| REQUIRED ACTION |
Going line by line through the entries below, note each one with "rewrite", then report how many there are and nothing else.

| TASK MATERIAL |
(* ===================================================================== *)
(** * More on the flag word *)
(* ===================================================================== *)

(** X16. For input pins from 0 to 15 and a trigger mode of [0x00] or
    [0x10] the sum carries nothing into the mode bit: the word equals the
    bit-wise or of pin and mode, and two such words are equal only for the
    same pin and the same mode. *)
Theorem disable_flag_word_no_carry (p t p' t' : Z) :
  0 <= p <= 15 -> t = 0x00 \/ t = 0x10 ->
  0 <= p' <= 15 -> t' = 0x00 \/ t' = 0x10 ->
  Usc3.flags_word p t = Z.lor p t
  /\ (Usc3.flags_word p t = Usc3.flags_word p' t' -> p = p' /\ t = t').
Proof.
  intros Hp Ht Hp' Ht'. unfold Usc3.flags_word. split.
  - assert (Hc : In p [0; 1; 2; 3; 4; 5; 6; 7; 8; 9; 10; 11; 12; 13; 14; 15])
      by (simpl; lia).
    simpl in Hc.
    repeat (destruct Hc as [<-|Hc]; [destruct Ht as [->| ->]; reflexivity|]).
    contradiction.
  - destruct Ht as [->| ->], Ht' as [->| ->]; lia.
Qed.

Lemma disable_flag_word_no_carry_witness :
  0 <= 6 <= 15 /\ (16 = 0x00 \/ 16 = 0x10)
  /\ 0 <= 6 <= 15 /\ (16 = 0x00 \/ 16 = 0x10)
  /\ Usc3.flags_word 6 16 = Z.lor 6 16
  /\ (Usc3.flags_word 6 16 = Usc3.flags_word 6 16 -> 6 = 6 /\ 16 = 16).
Proof.
  split; [lia|]. split; [now right|]. split; [lia|]. split; [now right|].
  exact (disable_flag_word_no_carry 6 16 6 16
           ltac:(lia) (or_intror eq_refl) ltac:(lia) (or_intror eq_refl)).
Defined.

(* ===================================================================== *)
(** * The table of status codes *)
(* ===================================================================== *)

Section StatusTable.

Lemma int_of_key (i : Z) (k : string) (n : Z) :
  Py.str_int i = k -> Py.int k = Some n -> i = n.
Proof. intros <-. rewrite int_str_int. congruence. Qed.

End StatusTable.

(** X17. The [str] keys of [comm_codes] are the decimal texts of the
    integers from 0 to 18 and nothing else: looked up with the [str] of an
    integer, the table answers exactly for 0 to 18, and never with a
    [bytes] object. *)
Theorem comm_codes_keys (i : Z) :
  dict_in (Str (Py.str_int i)) Usc3.comm_codes = (0 <=? i) && (i <=? 18)
  /\ (forall d, dict_get Usc3.comm_codes (Str (Py.str_int i)) = Some d ->
                exists s, d = Str s)
  /\ dict_get Usc3.comm_codes (Bytes (Py.str_int i)) = None.
Proof.
  split; [|split].
  - destruct ((0 <=? i) && (i <=? 18)) eqn:E.
    + apply andb_true_iff in E as [H0 H18].
      apply Z.leb_le in H0. apply Z.leb_le in H18.
      assert (Hc : In i [0; 1; 2; 3; 4; 5; 6; 7; 8; 9; 10; 11; 12; 13; 14;
                         15; 16; 17; 18]) by (simpl; lia).
      simpl in Hc.
      repeat (destruct Hc as [<-|Hc]; [reflexivity|]). contradiction.
    + apply not_true_is_false. intros H.
      apply existsb_exists in H as ([k d] & Hin & Hk).
      simpl in Hin.
      assert (Hr : 0 <= i <= 18).
      { repeat (destruct Hin as [[= <- <-]|Hin];
                [cbn [fst text_eqb] in Hk; apply String.eqb_eq in Hk;
                 pose proof (int_of_key i _ _ Hk eq_refl) as Hi;
                 vm_compute in Hi; lia|]).
        contradiction. }
      apply andb_false_iff in E as [E|E];
        [apply Z.leb_gt in E|apply Z.leb_gt in E]; lia.
  - intros d H. unfold dict_get in H.
    destruct (find _ Usc3.comm_codes) as [[k v]|] eqn:F; [|discriminate].
    apply find_some in F as [Hin _]. injection H as <-. simpl.
    simpl in Hin.
    repeat (destruct Hin as [[= <- <-]|Hin]; [eexists; reflexivity|]).
    contradiction.
  - reflexivity.
Qed.

(* ===================================================================== *)
(** * Frames with and without a parameter *)
(* ===================================================================== *)

Section ParameterText.

Lemma param_text_chars (val : option param) :
  Py.all_chars (fun c => numeral_char c || Ascii.eqb c " ") (param_text val)
  = true.
Proof.
  destruct val as [[n|v]|]; [| |reflexivity]; unfold param_text.
  - rewrite all_chars_app. simpl.
    apply all_chars_impl with (p := numeral_char).
    + intros c ->. reflexivity.
    + apply all_chars_slice, str_int_chars.
  - rewrite all_chars_app. simpl. apply join_chars; [reflexivity|].
    apply Forall_forall. intros s Hs. apply in_map_iff in Hs as (n & <- & _).
    apply all_chars_impl with (2 := str_int_chars n). intros c ->. reflexivity.
Qed.

Lemma param_text_without (c : ascii) (val : option param) :
  numeral_char c || Ascii.eqb c " " = false ->
  Py.has_char c (param_text val) = false.
Proof.
  intros Hc. unfold Py.has_char. rewrite negb_false_iff.
  apply all_chars_impl with (2 := param_text_chars val).
  intros x Hx. rewrite negb_true_iff.
  destruct (Ascii.eqb_spec x c) as [->|]; congruence.
Qed.

End ParameterText.

(** X18. Whatever the parameter, the text between opcode and terminator
    holds digits, minus signs and spaces only: no carriage return, no line
    feed, no comma and no bracket, so the terminator of a frame is its
    only one unless the opcode holds another. *)
Theorem frame_text_is_clean (data : string) (val : option param) :
  Usc3.to_write data val = Some (data ++ param_text val ++ Usc3._trm)
  /\ Py.all_chars (fun c => is_digit c || Ascii.eqb c "-" || Ascii.eqb c " ")
       (param_text val) = true
  /\ Py.has_char Py.CR (param_text val) = false
  /\ Py.has_char Py.LF (param_text val) = false
  /\ plain (param_text val) = true.
Proof.
  split; [apply to_write_shape|]. split; [apply param_text_chars|].
  split; [now apply param_text_without|].
  split; [now apply param_text_without|].
  apply all_chars_impl with (2 := param_text_chars val).
  intros c Hc. apply orb_true_iff in Hc as [Hc|Hc].
  - now apply numeral_char_facts.
  - apply Ascii.eqb_eq in Hc. now subst c.
Qed.

(** X19. A command with a parameter never writes the frame of the same
    opcode without one: the space after the opcode is always there, so
    [set_home_position], [set_digital_out] and [set_pulse] cannot be taken
    for [get_home_position], [get_digital_out] and [get_pulse]. *)
Theorem parameter_frame_differs_from_query (data : string) (val : param) :
  Usc3.to_write data (Some val) <> Usc3.to_write data None.
Proof.
  rewrite !to_write_shape. intros [= H]. apply append_cancel_l in H.
  destruct val; discriminate H.
Qed.

(* ===================================================================== *)
(** * Pulses on the opto-insulated outputs *)
(* ===================================================================== *)

(** X20. For every duplicate-free choice among the output pins 1 to 6,
    [set_pulse] ends as it does for no pin at all and writes the same
    bytes: the mask stays below 100 and none of its digits reaches the
    line. *)
Theorem opto_pulse_frames_coincide (W : Type) (self : Usc3.self_)
  (S : list Z) (pulse_width : W) (w : world) :
  NoDup S ->
  (forall p, In p S -> 1 <= p <= 6) ->
  Usc3.set_pulse self S pulse_width w = Usc3.set_pulse self [] pulse_width w
  /\ Usc3.pins S = Some (mask_of_pins S)
  /\ 0 <= mask_of_pins S < 64
  /\ Usc3.to_write "LPJ" (Some (Int (mask_of_pins S))) = Some (CRLF_ "LPJ ").
Proof.
  intros Hnd Hr.
  assert (H1 : forall p, In p S -> 1 <= p) by (intros p Hp; apply Hr in Hp; lia).
  assert (Hm : 0 <= mask_of_pins S < 64).
  { split; [apply mask_of_pins_nonneg|].
    apply (low_bits_bound _ 6); [apply mask_of_pins_nonneg|lia|].
    intros k Hk. rewrite mask_of_pins_bits by (auto; lia).
    apply not_true_is_false. intros Hex.
    apply existsb_exists in Hex as (q & Hq & E).
    apply Z.eqb_eq in E. apply Hr in Hq. lia. }
  assert (Hs : -9 <= mask_of_pins S <= 99) by lia.
  split; [|split; [now apply pins_mask_of_pins|split; [exact Hm|]]].
  - unfold Usc3.set_pulse. rewrite (pins_mask_of_pins S H1).
    change (Usc3.pins []) with (Some 0).
    now apply small_scalar_command.
  - now rewrite to_write_shape, small_scalar_text.
Qed.

Lemma opto_pulse_frames_coincide_witness :
  NoDup [1; 3]
  /\ (forall p, In p [1; 3] -> 1 <= p <= 6)
  /\ Usc3.set_pulse a_client [1; 3] 250 (a_line (LF_ "0"))
     = Usc3.set_pulse a_client [] 250 (a_line (LF_ "0"))
  /\ Usc3.pins [1; 3] = Some (mask_of_pins [1; 3])
  /\ 0 <= mask_of_pins [1; 3] < 64
  /\ Usc3.to_write "LPJ" (Some (Int (mask_of_pins [1; 3])))
     = Some (CRLF_ "LPJ ").
Proof.
  assert (Hnd : NoDup [1; 3])
    by (repeat constructor; simpl; intuition discriminate).
  assert (Hr : forall p, In p [1; 3] -> 1 <= p <= 6)
    by (simpl; intros p [<-|[<-|[]]]; lia).
  split; [exact Hnd|]. split; [exact Hr|].
  exact (opto_pulse_frames_coincide Z a_client [1; 3] 250 (a_line (LF_ "0"))
           Hnd Hr).
Defined.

| OUTPUT FOR THIS TASK |
9